The report rates the states by four criteria: economy, fiscal health, housing and taxes, Fortune said, citing Whitney. Texas and Virginia are the only two states to receive overall positive ratings, the magazine reported yesterday. An official at Meredith Whitney Advisory Group LLC in New York confirmed the document's existence and said it wasn't immediately available.
Crippling debts and deficits are about to make individual states the next casualty of the credit crisis, Whitney said, according to an article on the CNBC website.
"The similarities between the states and the banks are extreme to the extent that states have been spending dramatically and are leveraged dramatically," Whitney said. "Municipal debt has doubled since 2000. Spending has grown way faster than revenues."
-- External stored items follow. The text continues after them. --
(** An event whose previous events are not followed. *)
Lemma inv_end initial n todo g info info' amount :
  prev_inv initial (n :: todo) g info amount ->
  (info' = info \/ exists e j, info' = <[n := (e, j)]> info /\ Matrix.room_id e = room_id) ->
  prev_inv initial todo (<[n := ∅]> g) info' amount.
Proof.
  intros H Hinfo. split.
  - intros x Hx. eapply dom_insert_waiting; [by apply (pi_initial _ _ _ _ _ H)|done].
  - intros m es p [[_ <-]|[_ Hm]]%lookup_insert_Some Hp; [set_solver|].
    eapply dom_insert_waiting; [by eapply (pi_closed _ _ _ _ _ H)|done].
  - intros m es [[_ <-]|[Hne Hm]]%lookup_insert_Some Hes; [done|].
    destruct (pi_edges _ _ _ _ _ H m es Hm Hes) as (e & j & He & ?). exists e, j. split; [|done].
    destruct Hinfo as [->|(e' & j' & -> & _)]; [done|]. by rewrite lookup_insert_ne.
  - intros m e j Hm. rewrite dom_insert_L, elem_of_union, elem_of_singleton.
    destruct Hinfo as [->|(e' & j' & -> & Hr)].
    + destruct (pi_info _ _ _ _ _ H m e j Hm). auto.
    + apply lookup_insert_Some in Hm as [[-> [= <- <-]]|[_ Hm]]; [auto|].
      destruct (pi_info _ _ _ _ _ H m e j Hm). auto.
  - pose proof (pi_amount _ _ _ _ _ H). pose proof (subseteq_size _ _ (expanded_end g n)). lia.
  - apply H.
Qed.

(** An event whose previous events are followed. *)
Lemma inv_expand initial n todo g info e j amount :
  (limit < u16_max)%Z -> (amount <= limit)%Z -> prev_inv initial (n :: todo) g info amount ->
  Matrix.room_id e = room_id -> (first_ts < origin_server_ts e)%Z ->
  prev_inv initial (todo ++ filter (fun p => p ∉ dom g) (prev_events e))
    (<[n := list_to_set (prev_events e)]> g) (<[n := (e, j)]> info) (Z.min u16_max (amount + 1)).
Proof.
  intros Hlim Ham H Hroom Hts. split.
  - intros x Hx. eapply dom_insert_waiting; [by apply (pi_initial _ _ _ _ _ H)|set_solver].
  - intros m es p [[_ <-]|[_ Hm]]%lookup_insert_Some Hp.
    + rewrite elem_of_list_to_set in Hp. destruct (decide (p ∈ dom g)) as [Hd|Hd].
      * left. rewrite dom_insert_L. set_solver.
      * right. apply elem_of_app. right. by apply list_elem_of_filter.
    + eapply dom_insert_waiting; [by eapply (pi_closed _ _ _ _ _ H)|set_solver].
  - intros m es [[<- <-]|[Hne Hm]]%lookup_insert_Some Hes.
    + exists e, j. by rewrite lookup_insert_eq.
    + destruct (pi_edges _ _ _ _ _ H m es Hm Hes) as (e' & j' & He & ?). exists e', j'. by rewrite lookup_insert_ne.
  - intros m e' j' Hm. rewrite dom_insert_L, elem_of_union, elem_of_singleton.
    apply lookup_insert_Some in Hm as [[-> [= <- <-]]|[_ Hm]]; [auto|].
    destruct (pi_info _ _ _ _ _ H m e' j' Hm). auto.
  - pose proof (pi_amount _ _ _ _ _ H).
    pose proof (subseteq_size _ _ (expanded_insert g n (list_to_set (prev_events e)))).
    pose proof (size_union_alt {[n]} (expanded g)). pose proof (size_singleton (C := gset string) n).
    pose proof (subseteq_size (expanded g ∖ {[n]}) (expanded g) ltac:(set_solver)). lia.
  - lia.
Qed.

Lemma look_up_room n h pdu json h' :
  look_up fetch_fuel origin create_event room_id n h = (Done (Some (pdu, json)), h') -> Matrix.room_id pdu = room_id.
Proof.
  unfold look_up. intros (l & h1 & _ & H)%bind_eff_Done. destruct (last l) as [[e j]|]; [|done].
  apply bind_eff_Done in H as ([] & h2 & [= Hr%check_room_id_Done <-] & [= <- _ _]). done.
Qed.

Lemma prev_loop_inv fuel initial todo g info amount h g' info' h' :
  (limit < u16_max)%Z -> prev_inv initial todo g info amount ->
  prev_loop fetch_fuel limit origin create_event room_id first_ts fuel todo g info amount h = (Done (g', info'), h') ->
  exists amount', prev_inv initial [] g' info' amount'.
Proof.
  intros Hlim. revert todo g info amount h. induction fuel as [|fuel IH]; intros [|n todo] g info amount h H Hrun;
    cbn [prev_loop] in Hrun; [injection Hrun as <- <- _; eauto|done|injection Hrun as <- <- _; eauto|].
  apply bind_eff_Done in Hrun as ([] & h1 & _ & Hrun).
  apply bind_eff_Done in Hrun as (found & h2 & Hf & Hrun).
  destruct found as [[pdu json]|]; [|by eapply IH; [eapply inv_end; [exact H|by left]|]].
  apply look_up_room in Hf. destruct (Z.ltb_spec limit amount) as [Hl|Hl].
  { by eapply IH; [eapply inv_end; [exact H|by left]|]. }
  apply bind_eff_Done in Hrun as (json' & h3 & _ & Hrun). destruct json' as [j|].
  2: { by eapply IH; [eapply inv_end; [exact H|by left]|]. }
  destruct (Z.ltb_spec first_ts (origin_server_ts pdu)) as [Ht|Ht].
  - eapply IH; [|exact Hrun]. by apply inv_expand.
  - eapply IH; [|exact Hrun]. eapply inv_end; [done|]. right. by exists pdu, j.
Qed.

Lemma prev_inv_start initial : (0 <= limit)%Z -> prev_inv initial initial ∅ ∅ 0.
Proof.
  intros Hlim. split; try (intros *; by rewrite lookup_empty).
  - auto.
  - unfold expanded. rewrite map_filter_empty, dom_empty_L, size_empty. lia.
  - lia.
Qed.

End graph.

(** ** Termination *)

Section ends.
Context {R : Ruma} {EJ : EventJson} {FD : Federation} {PS : PduStore}.
Context (fetch_fuel : nat) (limit : Z) (origin : string) (create_event : Event) (room_id : string) (first_ts : Z).
Context (Hlim : (limit < u16_max)%Z).
Context (Hfetch : forall id, fueled (fetch_and_handle_outliers (PS := PS) fetch_fuel origin create_event room_id [id])).

Abbreviation loop := (prev_loop (PS := PS) fetch_fuel limit origin create_event room_id first_ts).

Lemma check_running_fueled : fueled (check_running (PS := PS)).
Proof. unfold check_running. apply fueled_bind; [auto with eff|]. intros []; auto with eff. Qed.

Lemma look_up_fueled n : fueled (look_up (PS := PS) fetch_fuel origin create_event room_id n).
Proof.
  unfold look_up. apply fueled_bind; [apply Hfetch|]. intros l. destruct (last l) as [[e j]|]; [|auto with eff].
  apply fueled_bind; [|auto with eff]. apply fueled_lift. unfold check_room_id. by case_decide.
Qed.

(** With enough fuel the loop does not run out of it. *)
Definition enough (m : nat -> eff (Handler PS) HandlerError (prev_graph * prev_info)) (h : Handler PS) : Prop :=
  exists N, forall fuel, N <= fuel -> (m fuel h).1 <> OutOfFuel.

Lemma enough_now m h : (forall fuel, (m (S fuel) h).1 <> OutOfFuel) -> enough m h.
Proof. intros Hm. exists 1. intros [|fuel] Hf; [lia|apply Hm]. Qed.

Lemma enough_step m m' h h' : (forall fuel, m (S fuel) h = m' fuel h') -> enough m' h' -> enough m h.
Proof. intros Hm [N HN]. exists (S N). intros [|fuel] Hf; [lia|]. rewrite Hm. apply HN. lia. Qed.

(** The limit bounds how many events are expanded, and between two expansions
    the queue shrinks. *)
Lemma prev_loop_ends k todo g info amount h :
  (limit + 1 - amount <= Z.of_nat k)%Z -> enough (fun fuel => loop fuel todo g info amount) h.
Proof.
  revert todo g info amount h. induction k as [k IHk] using lt_wf_ind.
  intros todo. induction todo as [|n todo IHtodo]; intros g info amount h Hk; [by apply enough_now|].
  pose proof (check_running_fueled h) as H1. destruct (check_running h) as [[[]|e| |] h1] eqn:E1; [|
    by apply enough_now; intros fuel; cbn [prev_loop]; unfold mbind, eff_bind; rewrite E1..].
  pose proof (look_up_fueled n h1) as H2. destruct (look_up _ _ _ _ n h1) as [[found|e| |] h2] eqn:E2; [|
    by apply enough_now; intros fuel; cbn [prev_loop]; unfold mbind, eff_bind; rewrite E1, E2..].
  assert (forall info' h', enough (fun fuel => loop fuel todo (<[n := ∅]> g) info' amount) h') as Hend
    by (intros; by apply IHtodo).
  destruct found as [[pdu json]|].
  2: { eapply enough_step; [|apply (Hend info h2)]. intros fuel. cbn [prev_loop].
       unfold mbind, eff_bind. by rewrite E1, E2. }
  destruct (limit <? amount)%Z eqn:El.
  { eapply enough_step; [|apply (Hend info h2)]. intros fuel. cbn [prev_loop].
    unfold mbind, eff_bind. by rewrite E1, E2, El. }
  destruct (json_or_outlier n json h2) as [[json'|e| |] h3] eqn:E3; [|by destruct json..].
  destruct json' as [j|].
  2: { eapply enough_step; [|apply (Hend info h3)]. intros fuel. cbn [prev_loop].
       unfold mbind, eff_bind. by rewrite E1, E2, El, E3. }
  destruct (first_ts <? origin_server_ts pdu)%Z eqn:Et.
  - apply Z.ltb_ge in El as Hl. destruct k as [|k]; [lia|].
    eapply enough_step; [|apply (IHk k ltac:(lia) (todo ++ filter (fun p => p ∉ dom g) (prev_events pdu))
      (<[n := list_to_set (prev_events pdu)]> g) (<[n := (pdu, j)]> info) (Z.min u16_max (amount + 1)) h3); lia].
    intros fuel. cbn [prev_loop]. unfold mbind, eff_bind. by rewrite E1, E2, El, E3, Et.
  - eapply enough_step; [|apply (Hend (<[n := (pdu, j)]> info) h3)]. intros fuel. cbn [prev_loop].
    unfold mbind, eff_bind. by rewrite E1, E2, El, E3, Et.
Qed.

End ends.

(** ** Claims *)

Section claims.
Context {R : Ruma} {EJ : EventJson} {FD : Federation} {PS : PduStore} {sched : Schedule}.
Context (fetch_fuel : nat) (limit : Z) (origin : string) (create_event : Event) (room_id : string) (first_ts : Z).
After California, New Jersey, Illinois and Ohio tie as the second-worst, followed by Michigan, Georgia, New York and Florida, Fortune reported. Pennsylvania, Maryland and Massachusetts garnered neutral rankings. Her report ranks Texas, Virginia, Washington and North Carolina as the best states, according to Fortune.
Whitney said her report was the result of two years of work by her firm and was made difficult by the lack of figures on state spending and debt, according to CNBC.
"It reminded me so much of the banks pre-crisis that we just kept working at it," she said in the article. "We couldn't find anything that gave us a clear story, we couldn't find any information that was transparent. So we did it ourselves."
Whitney also said a decline in bank trading revenue and a double-dip in housing would hurt fourth-quarter earnings, according to the CNBC article.
Whitney's report is titled "Tragedy of the Commons: Launching Ratings on the Top 15 States," according to the Meredith Whitney Advisory Group website.